Амур, когда в него впервые ты вселил
Ту, по которой я вздыхаю ежечасно,
Лишенный всех надежд на счастье и покой,
То добродетели исполнены такой
Явилась мне она, что как бы ни ужасно
Моей душе больной терзаться ты судил,
Все эти муки я легко б переносил.
Но ныне в сердце я ношу уже сознанье,
Как заблуждался я, – и в том мое страданье.
В тот час передо мной открылся весь обман,
Когда себя узрел покинутым я тою,
Что лишь одна была моей надеждой; да
Меж тем, как мнилось мне, что боле,
чем когда,
Я в милости ее, любимым став слугою, —
Узнал я, что она, моих не видя ран,
Удела страшного, что мне в грядущем дан,
Другого доблестям дарит свое вниманье
И ради их мое свершилося изгнанье.
Когда увидел я, что изгнан, – у меня
В разбитом сердце плач мучительный
родился,
И в нем до этих пор он все еще живет,
И часто день и час я проклинаю тот,
Когда передо мной впервые появился
Прелестный лик ее, как никогда храня
Высокую красу и блеск ярчей огня…
Теперь мой страстный пыл, и веру, упованье
Клянет моя душа в предсмертном содроганье.

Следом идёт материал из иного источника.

(** * Better Parenting: a shallow embedding of the add-on's three operators

    The add-on (src/__init__.py) is a thin layer over the host's scene graph.
    The embedding keeps the host's objects in a store indexed by object
    references, threads that store through a small state-and-exception monad,
    and translates the three operators and their helpers function by
    function.  Coordinates are IEEE 754 binary floating-point numbers, taken
    from the Standard Library's executable specification [SpecFloat].  The
    host's vectors and matrices hold their entries in one format, binary32,
    in which their arithmetic is done; a Python [float] is a binary64 number.
    The development is parametric in the former format, and the concrete
    examples are evaluated in binary32, and in binary64 as well.

    What the host does is not part of the add-on, and the embedding follows
    the host as far as the add-on's code observes it.

    - [v / n] on a vector multiplies by the reciprocal of [n], and
      [matrix @ vector] sums the products of a row in binary64 and rounds
      once.
    - [obj.matrix_world = matrix] stores the matrix, which reads back as
      stored; at that moment the host derives the object's location,
      rotation and scale from the matrix, relative to the parent the object
      has then.  The embedding keeps the parent they are relative to
      ([local_to]), not their values.  [obj.matrix_world] and
      [obj.location] are live views of the object, so that writing an
      element of the former writes the object.
    - [obj.parent = other] stores the link, or no link at all when the link
      would close a loop.
    - [obj.select_set(True)] raises when the object is not in the view
      layer, and leaves alone an object that the host does not let be
      selected.
    - [obj.children_recursive] lists the transitive children.

    When an operator of the host runs ([ops.object.select_all] here), the
    host re-evaluates the scene: it recomputes the world matrix of every
    object from its parent's and from the location, rotation and scale it
    holds, in its own floating-point arithmetic.  That evaluation is not
    part of the embedding: [matrix_world] is the matrix as the add-on last
    wrote it, and the statements about matrices are made where the add-on
    reads or writes them.

    The order in which the host lists the selection and the order in which
    Python iterates over a set are parameters ([host_order], [set_order]) of
    which the proofs assume only that they list every element once.

    The theorems are the claims of the specification, and further
    properties read off the code: what the operators leave behind, how
    they compose, and what the helpers do on the inputs the operators
    never give them. *)

From Stdlib Require Import ZArith.
From Stdlib Require Import Floats.SpecFloat.
From stdpp Require Import gmap sets list relations strings.

(** ** Floating-point numbers *)

Abbreviation float := spec_float.

Class FloatFormat := { prec : Z; emax : Z }.

Definition binary32 : FloatFormat := {| prec := 24; emax := 128 |}.
Definition binary64 : FloatFormat := {| prec := 53; emax := 1024 |}.

#[global] Instance float_eq_dec : EqDecision float.
Proof. solve_decision. Defined.

(** [float("inf")] and [float("-inf")]. *)
Definition inf : float := S754_infinity false.
Definition neg_inf : float := S754_infinity true.

(** Python's two-argument [min(a, b)] keeps [a] unless [b < a]; [max(a, b)]
    keeps [a] unless [b > a].  A comparison with a NaN is false. *)
Definition py_min (a b : float) : float := if SFltb b a then b else a.
Definition py_max (a b : float) : float := if SFltb a b then b else a.

Definition is_nan (a : float) : bool :=
  match a with S754_nan => true | _ => false end.

Definition is_finite (a : float) : bool :=
  match a with S754_zero _ | S754_finite _ _ _ => true | _ => false end.

(** Rounding to a format, to nearest and ties to even: a C cast between
    [float] and [double], and the store of a Python [float] into a vector. *)
Definition round_to (format : FloatFormat) (a : float) : float :=
  match a with
  | S754_finite s m e => binary_round (@prec format) (@emax format) s m e
  | _ => a
  end.

Section Arithmetic.
Context `{FloatFormat}.

(** Conversion of a Python [int]. *)
Definition of_int (n : Z) : float := binary_normalize prec emax n 0 false.

Definition fadd : float → float → float := SFadd prec emax.
Definition fsub : float → float → float := SFsub prec emax.
Definition fmul : float → float → float := SFmul prec emax.
Definition fdiv : float → float → float := SFdiv prec emax.

(** [1.0f / n], by which the host multiplies to divide a vector by [n]. *)
Definition reciprocal (n : Z) : float := fdiv (of_int 1) (of_int n).

(** [a / 2] on a component [a] of a vector: a division of Python floats,
    in binary64, of which a vector then holds the rounded quotient. *)
Definition halved (a : float) : float :=
  round_to _
    (SFdiv (@prec binary64) (@emax binary64) (round_to binary64 a)
       (binary_normalize (@prec binary64) (@emax binary64) 2 0 false)).
End Arithmetic.

(** ** Exceptions *)

Inductive exn :=
  | ZeroDivisionError | ReferenceError | AttributeError | RuntimeError.

Inductive result (A : Type) : Type :=
  | Ok (a : A)
  | Raise (e : exn).
Arguments Ok {A} a.
Arguments Raise {A} e.

#[global] Instance exn_eq_dec : EqDecision exn.
Proof. solve_decision. Defined.

(** ** mathutils.Vector (three components) *)

Module Vector.
Record t := mk { x : float; y : float; z : float }.

#[global] Instance eq_dec : EqDecision t.
Proof. solve_decision. Defined.

Section Ops.
Context `{FloatFormat}.

(** [Vector()] *)
Definition zero : t := mk (of_int 0) (of_int 0) (of_int 0).

Definition add (a b : t) : t :=
  mk (fadd (x a) (x b)) (fadd (y a) (y b)) (fadd (z a) (z b)).

Definition sub (a b : t) : t :=
  mk (fsub (x a) (x b)) (fsub (y a) (y b)) (fsub (z a) (z b)).

(** [v / n] for an integer [n]: the host raises on a zero divisor, and
    otherwise multiplies every component by [1.0f / n]. *)
Definition truediv (a : t) (n : Z) : result t :=
  if decide (n = 0%Z) then Raise ZeroDivisionError
  else Ok (mk (fmul (x a) (reciprocal n)) (fmul (y a) (reciprocal n))
              (fmul (z a) (reciprocal n))).
End Ops.
End Vector.

(** ** mathutils.Matrix (4 by 4, row major) *)

Module Matrix.
Record row := mk_row { c0 : float; c1 : float; c2 : float; c3 : float }.
Record t := mk { r0 : row; r1 : row; r2 : row; r3 : row }.

#[global] Instance row_eq_dec : EqDecision row.
Proof. solve_decision. Defined.
#[global] Instance eq_dec : EqDecision t.
Proof. solve_decision. Defined.

Definition set_c3 (v : float) (r : row) : row :=
  mk_row (c0 r) (c1 r) (c2 r) v.

(** [matrix[0][3] = v], [matrix[1][3] = v], [matrix[2][3] = v] *)
Definition set_0_3 (v : float) (m : t) : t :=
  mk (set_c3 v (r0 m)) (r1 m) (r2 m) (r3 m).
Definition set_1_3 (v : float) (m : t) : t :=
  mk (r0 m) (set_c3 v (r1 m)) (r2 m) (r3 m).
Definition set_2_3 (v : float) (m : t) : t :=
  mk (r0 m) (r1 m) (set_c3 v (r2 m)) (r3 m).

(** [matrix.translation] *)
Definition translation (m : t) : Vector.t :=
  Vector.mk (c3 (r0 m)) (c3 (r1 m)) (c3 (r2 m)).

Section Ops.
Context `{FloatFormat}.

Definition identity : t :=
  mk (mk_row (of_int 1) (of_int 0) (of_int 0) (of_int 0))
     (mk_row (of_int 0) (of_int 1) (of_int 0) (of_int 0))
     (mk_row (of_int 0) (of_int 0) (of_int 1) (of_int 0))
     (mk_row (of_int 0) (of_int 0) (of_int 0) (of_int 1)).

(** A row times the column [(x, y, z, 1)]: each product is computed in the
    format of the entries, the products are added up from zero in a
    [double], and the sum is rounded to the format of the entries. *)
Definition dot_row (r : row) (v : Vector.t) : float :=
  let wide := round_to binary64 in
  let add := SFadd (@prec binary64) (@emax binary64) in
  round_to _
    (add (add (add (add (S754_zero false)
       (wide (fmul (c0 r) (Vector.x v)))) (wide (fmul (c1 r) (Vector.y v))))
       (wide (fmul (c2 r) (Vector.z v)))) (wide (fmul (c3 r) (of_int 1)))).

Как утешения скорбь эта лишена,
То знать, владыка мой, имеешь ты причины, —
Ты, часто так к кому печальный голос мой
Взывает. Слушай же: жжет с силою такой
Ее огонь меня, что жажду я кончины,
В которой меньше мук. Так пусть идет она.
И жизнь жестокую, что стольких зол полна,
Покончит пусть зараз, а с нею и терзанье.
Где б мне ни быть, – сильней не будет
испытанье.
Ни утешения иного, ни иной
Дороги для меня не остается боле,
Как смерть. Пошли ж, Амур, мне, наконец, ее
И ею прекрати все бедствие мое
И сердце мне избавь от столь плачевной
доли!
Соделай так, молю: неправдою людской
Навек унесены утехи и покой…
Ей в радость прекрати мое существованье,
Как радость ей дало другого обожанье.
Моя баллата! Пусть тебя не переймет
Никто – до этого мне дела нет нисколько:
Ведь никому тебя не спеть, как я пою!..
Одну еще тебе работу я даю:
Лети к Амуру ты; открой ему, – и только
Ему, – как горестно здесь жизнь моя идет,
Какой несчастному она тяжелый гнет.
Проси, чтоб мощь свою явил он
в состраданье,
В приюте лучшем мне доставив пребыванье.